Signale aus USA und Katar nähren Hoffung auf Freilassung von Geiseln in Gaza

Angehörige der Verschleppten in Jerusalem: "Jetzt, jetzt, jetzt", skandiert die Menge immer wieder.
Angehörige der Verschleppten in Jerusalem: "Jetzt, jetzt, jetzt", skandiert die Menge immer wieder. (Foto: Mahmoud Illean/AP/picture alliance)

* Blatt: Kampfpause gegen Geisel-Freilassung und humanitäre Hilfe

* Netanjahu: Bis jetzt gibt es keine Einigung

* Israels Botschafter in den USA zeigt sich aber zuversichtlich

Gaza/Jerusalem/Washington.
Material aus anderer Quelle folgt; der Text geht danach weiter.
Lemma session_step d c k : session_change (sessions d !! k) (sessions (db_step d c) !! k).
Proof.
  destruct c as [[c now] [io|]]; destruct c; simpl; auto with remote;
    try update_case k; try (by destruct (update_where _ _ _ _); simpl; auto with remote).
  - unfold CreateSession. destruct (sessions d !! ID s) eqn:E; simpl; [auto with remote|].
    destruct (_ || _) eqn:C; simpl; [|auto with remote].
    destruct (decide (ID s = k)) as [<-|]; [|rewrite lookup_insert_ne by done; auto with remote].
    rewrite lookup_insert_eq, E. by apply (sc_new (fill_session s now)).
  - constructor. by eapply bool_decide_eq_true.
  - unfold PairDevice. destruct (devices d !! DevID dev); auto with remote.
Qed.

Lemma device_step d c k : device_change (devices d !! k) (devices (db_step d c) !! k).
Proof.
  destruct c as [[c now] [io|]]; destruct c; simpl; auto with remote;
    try update_case k; try (by destruct (update_where _ _ _ _); simpl; auto with remote).
  - unfold CreateSession. destruct (sessions d !! ID s); simpl; [auto with remote|].
    destruct (_ || _); auto with remote.
  - unfold PairDevice. destruct (devices d !! DevID dev) eqn:E; simpl; [auto with remote|].
    destruct (decide (DevID dev = k)) as [<-|]; [|rewrite lookup_insert_ne by done; auto with remote].
    rewrite lookup_insert_eq, E. auto with remote.
Qed.

(** A property of rows that every change preserves holds along a history. *)
Lemma db_run_session_inv (P : session_row → Prop) cs d id r :
  (∀ r r', P r → session_change (Some r) (Some r') → P r') →
  sessions d !! id = Some r → P r →
  ∃ r', sessions (db_run d cs) !! id = Some r' ∧ P r'.
Proof.
  intros HP. revert d r. induction cs as [|c cs IH]; intros d r Hr Pr; simpl; [eauto|].
  pose proof (session_step d c id) as Hc. rewrite Hr in Hc.
  destruct (sessions (db_step d c) !! id) as [r'|] eqn:E; [|inversion Hc].
  by eapply IH; [|eapply HP].
Qed.

Lemma db_run_device_inv (P : device_row → Prop) cs d id r :
  (∀ r r', P r → device_change (Some r) (Some r') → P r') →
  devices d !! id = Some r → P r →
  ∃ r', devices (db_run d cs) !! id = Some r' ∧ P r'.
Proof.
  intros HP. revert d r. induction cs as [|c cs IH]; intros d r Hr Pr; simpl; [eauto|].
  pose proof (device_step d c id) as Hc. rewrite Hr in Hc.
  destruct (devices (db_step d c) !! id) as [r'|] eqn:E; [|inversion Hc].
  by eapply IH; [|eapply HP].
Qed.

Lemma check_status_cases s :
  check_status (Some s) = true → s = StatusOpen ∨ s = StatusClosed.
Proof. simpl. rewrite orb_true_iff, !bool_decide_eq_true. done. Qed.

Lemma session_change_wf o r :
  session_change o (Some r) → match o with Some r0 => session_wf r0 | None => True end →
  session_wf r.
Proof.
  inversion 1; subst; unfold session_wf; simpl; try naive_solver.
  intros _. split; [|by eexists].
  by destruct (check_status_cases (Status s)) as [->| ->]; auto.
Qed.

Lemma db_wf_invariant cs : db_wf (db_run empty_db cs).
Proof.
  assert (∀ d, db_wf d → db_wf (db_run d cs)) as H.
  { induction cs as [|c cs IH]; intros d [Hs Hd]; simpl; [done|]. apply IH. split.
    - intros id r Hr. pose proof (session_step d c id) as Hc. rewrite Hr in Hc.
      apply (session_change_wf _ _ Hc). destruct (sessions d !! id) eqn:E; [by eapply Hs|done].
    - intros id r Hr. pose proof (device_step d c id) as Hc. rewrite Hr in Hc.
      destruct (devices d !! id) as [r0|] eqn:E; inversion Hc; subst; simpl;
        first [by eexists|by eapply (Hd id)]. }
  apply H. split; apply map_Forall_empty.
Qed.

(** Once a session is closed, no sequence of statements reopens it or changes its tmux
    name, and closing it again is ErrNoRows with the tables unchanged. *)
Lemma closed_is_final cs d id r :
  sessions d !! id = Some r → s_status r = Some StatusClosed →
  ∃ r', sessions (db_run d cs) !! id = Some r' ∧
    s_status r' = Some StatusClosed ∧ s_tmux r' = s_tmux r ∧
    ∀ now, CloseSession (db_run d cs) id now None = (Some (ESent ErrNoRows), db_run d cs).
Proof.
  intros Hr Hst.
  destruct (db_run_session_inv
    (λ r', s_status r' = Some StatusClosed ∧ s_tmux r' = s_tmux r) cs d id r)
    as (r' & Hr' & Hst' & Ht); [|done|done|].
  { intros r1 r2 [H1 H2] Hc. inversion Hc; subst; simpl; naive_solver. }
  exists r'. split_and!; [done..|]. intros now.
  unfold CloseSession, update_where, status_is. rewrite Hr', Hst'; simpl.
  by destruct (db_run d cs).
Qed.

(** Once a device is revoked, no sequence of statements un-revokes it, changes its key or
    lets its id be paired again. *)
Lemma revoked_is_final cs d id r :
  devices d !! id = Some r → d_revoked r = Some 1 →
  ∃ r', devices (db_run d cs) !! id = Some r' ∧ d_revoked r' = Some 1 ∧
    d_pubkey r' = d_pubkey r ∧
    (∃ dev, GetDevice (db_run d cs) id None = Ok dev ∧ Revoked dev = true) ∧
    ∀ dev now io, DevID dev = id →
      is_Some (PairDevice (db_run d cs) dev now io).1 ∧
      (PairDevice (db_run d cs) dev now io).2 = db_run d cs.
Proof.
  intros Hr Hrv.
  destruct (db_run_device_inv
    (λ r', d_revoked r' = Some 1 ∧ d_pubkey r' = d_pubkey r) cs d id r)
    as (r' & Hr' & Hrv' & Hk); [|done|done|].
  { intros r1 r2 [H1 H2] Hc. inversion Hc; subst; simpl; naive_solver. }
  exists r'. split_and!; [done..| |].
  - unfold GetDevice. rewrite Hr'. unfold scan_device. rewrite Hrv'. by eexists.
  - intros dev now io <-. unfold PairDevice.
    destruct io; simpl; [by split|]. rewrite Hr'; simpl. by split.
Qed.

Lemma create_then_get d s now :
  (CreateSession d s now None).1 = None →
  GetSession (CreateSession d s now None).2 (ID s) None = Ok (fill_session s now) ∧
  (∀ id, id ≠ ID s →
     sessions (CreateSession d s now None).2 !! id = sessions d !! id).
Proof.
  unfold CreateSession. simpl.
  destruct (sessions d !! ID s) eqn:E; simpl; [done|].
  destruct (_ || _) eqn:C; simpl; [intros _|done]. split.
  - unfold GetSession; simpl. by rewrite lookup_insert_eq.
  - intros id Hid. by apply lookup_insert_ne.
Qed.

(** ** CloseSession and RenameSession on every branch *)

Lemma update_where_eq {R} (m : gmap string R) id cond f r :
  m !! id = Some r → cond r = true → update_where m id cond f = (<[id := f r]> m, 1).
Proof. unfold update_where. by intros -> ->. Qed.

Lemma CloseSession_cases d id now :
  (∃ r, sessions d !! id = Some r ∧ s_status r = Some StatusOpen ∧
     CloseSession d id now None =
     (None, Tables (<[id := set_closed now r]> (sessions d)) (devices d))) ∨
  ((∀ r, sessions d !! id = Some r → s_status r ≠ Some StatusOpen) ∧
   CloseSession d id now None = (Some (ESent ErrNoRows), d)).
Proof.
  unfold CloseSession, update_where. destruct (sessions d !! id) as [r|] eqn:E.
  - unfold status_is. case_bool_decide as Hst.
    + left. by exists r.
    + right. split; [by intros ? [= <-]|]. by destruct d.
  - right. split; [done|]. by destruct d.
Qed.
Gut sechs Wochen nach dem Großangriff der Hamas auf Israel wächst die Hoffnung auf eine baldige Freilassung von einigen der damals in den Gazastreifen verschleppten Geiseln. Von Nidal al-Mughrabi und James Mackenzie (Reuters)

Der israelische Botschafter in den USA, Michael Herzog, sagte am Sonntag dem US-Fernsehsender ABC, er hoffe, dass es in den kommenden Tagen eine Einigung gebe und eine nennenswerte Zahl von Geiseln freigelassen werden könne. Zuvor hatte Israels Ministerpräsident Benjamin Netanjahu einen Bericht der "Washington Post" dementiert, wonach Israel, die USA und die Hamas sich auf eine fünftägige Kampfpause und die Freilassung Dutzender Frauen und Kindern geeinigt haben sollen.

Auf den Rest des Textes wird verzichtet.